COTATI - Saying Cotati has too many massage businesses that are actually fronts for the sex trade, city officials are pursuing an ordinance that would regulate the massage industry.

"Our city has illicit massage parlors that are actually houses of prostitution and may be engaged in human trafficking," Assistant Planner Misti Harris told the City Council on Wednesday.

Harris named no specific businesses. But in an earlier interview, acting Community Development Manager Marsha Sue Lustig said the evidence has been gathered through police investigations and citizen complaints.

The ordinance would require state certification for massage therapists providing massages in exchange for compensation in Cotati.

It also would make both the property owner and the owner of a business found to be operating as a brothel subject to criminal penalties.

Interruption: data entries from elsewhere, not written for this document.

(* ===== verification/Vfs.v ===== *)
(** * kernel/filesystem/vfs.c: mounts, paths and open files

    The file systems below are reached through two tables of operations, as the
    code reaches them through the pointers [ops] and [file_ops] of a node: [node_ops]
    and [file_ops] give the table at an address, a field is [None] for NULL.  A
    [VFile] is passed in and out, the caller keeping it where it lives. *)
From S2P Require Import Prelude RawMem Pmm Heap VfsTypes Ramfs.
Local Open Scope kernel_scope.

Section Vfs.
Context {H : Type} `{KernelMem H}.

(** [kernel/filesystem/vfs.h 22-30] *)
Record VFileOps := MkFileOps {
  fop_read : option (VFile → Z → M (fs H) (Z * list Z * VFile));
  fop_write : option (VFile → list Z → M (fs H) (Z * VFile));
  fop_ioctl : option (VFile → Z → Z → M (fs H) (Z * VFile));
  fop_close : option (VFile → M (fs H) (Z * VFile));
  fop_poll : option (VFile → M (fs H) Z)
}.
(** [kernel/filesystem/vfs.h 38-53] *)
Record VNodeOps := MkNodeOps {
  op_lookup : option (Z → str → M (fs H) Z);
  op_create : option (Z → str → VNodeType → M (fs H) Z);
  op_open : option (Z → VFile → M (fs H) (Z * VFile));
  op_read : option (Z → Z → Z → M (fs H) (Z * list Z));
  op_write : option (Z → list Z → Z → M (fs H) Z);
  op_readdir : option (Z → Z → M (fs H) (Z * str));
  op_unlink : option (Z → str → M (fs H) Z);
  op_rename : option (Z → Z → str → M (fs H) Z);
  op_release : option (Z → M (fs H) unit)
}.

Context (node_ops : Z → option VNodeOps) (file_ops : Z → option VFileOps).
(* ===== verification/Task.v ===== *)
(** * kernel/system/task.c: tasks and the scheduler

    Every task is on [task_list], a chain through [list_next]; runnable tasks are
    also on the run queue, a ring through [next] entered at [task_run_queue], the
    task picked last.  Each CPU runs [current], falling back to its [idle] task.
    A task is a block of the [KernelMem] interface; the file system, the page
    records and the ELF loader are an interface, [TaskServices].

    [task_switch_asm] saves the registers of the task that leaves and restores
    those of the next one.  In the model the saved registers are a [Context]: the
    point in this file where the task called [schedule], or the words
    [task_prime_stack] put on a new stack; [resume] runs what is left of this file's
    function at that point.  [irq_save] and [irq_restore] have no effect on this
    state. *)
From S2P Require Import Prelude RawMem Pmm Heap VfsTypes.
Local Open Scope kernel_scope.

(** ** Data *)

(** [kernel/system/task.h 12-19] *)
Inductive TaskState := TASK_READY | TASK_RUNNING | TASK_SLEEPING | TASK_DEAD.
#[export] Instance TaskState_eq_dec : EqDecision TaskState.
Proof. solve_decision. Defined.

(** [kernel/elf.h 46-53] *)
Record ElfImage := MkElfImage { img_base : Z; img_page_count : Z; img_entry : Z; img_load_bias : Z }.
Definition zero_image : ElfImage := MkElfImage 0 0 0 0.

(** [argv[i]] is [ta_slots !! i], an address in the block [ta_bytes] at [ta_backing].
    [kernel/system/task.h 27-33] *)
Record TaskArgs := MkTaskArgs {
  ta_argc : Z; ta_argv : Z; ta_backing : Z; ta_slots : list Z; ta_bytes : list Z
}.
Definition SIZEOF_TASK_ARGS : Z := 24.

(** The calls of [schedule] in this file. *)
Inductive Resume := ResumeYield | ResumeTick | ResumeSleep | ResumeBlock | ResumeExit.
(** What [saved_rsp] leads to: nothing yet, the stack built by [task_prime_stack]
    (its top and the words from there up), or a point where [schedule] was called. *)
Inductive Context := CtxNone | CtxPrimed (rsp : Z) (words : list Z) | CtxAt (r : Resume).

(** The fields of the struct; [t_context] stands for [saved_rsp].
    [kernel/system/task.h 35-69] *)
Record Task := MkTask {
  t_name : str;
  t_state : TaskState;
  t_context : Context;
  t_wake_tick : Z;
  t_waiting : bool;
  t_stdio : list Z;
  t_cwd : str;
  t_pid : Z;
  t_exit_code : Z;
  t_detached : bool;
  t_kill_pending : bool;
  t_in_kcall : bool;
  t_resched_pending : bool;
  t_cpu_ticks : Z;
  t_stack_base : Z;
  t_stack_pages : Z;
  t_args : Z;
  t_image : ElfImage;
  t_owns_image : bool;
  t_fpu_state : list Z;
  t_next : Z;
  t_list_next : Z
}.
(** [sizeof(Task)], and the constants of task.h. *)
Definition SIZEOF_TASK : Z := 976.
Definition TASK_NAME_MAX : nat := 64.
Definition TASK_STACK_SIZE : Z := 256 * 1024.
Definition TASK_IDLE_STACK_SIZE : Z := 64 * 1024.
Definition SCHEDULER_HZ : Z := 1000.
Definition WNOHANG : Z := 1.
Definition TASK_BLOCK_FOREVER : Z := 2 ^ 32 - 1.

There are currently four prostitution parlors operating in the city, Cotati Police Sgt. Dave Houts said.

All of them are staffed by Asian women who either immigrated illegally or were forced into the trade under duress.

Houts characterized the parlors as "really ugly stuff," describing scenes of filthy hot tubs, condom-filled trash containers and "scantily-clad" women.

He said the ordinance — which would be approved July 14 — "is going to give us some teeth to get this abated."

The owner of a downtown business said she moved her location after 20 years because of a parlor that opened next door.

"It was very uncomfortable and definitely led to my decision to leave the place," said The Hub Cyclery co-owner Claire Fetrow, who described men arriving at the neighboring parlor at all hours of the night, sometimes in limousines.

The city last considered a massage parlor ordinance in 1999, but it died for reasons related to the cost of certifying legal masseuses, as well opposition from the industry, Harris said.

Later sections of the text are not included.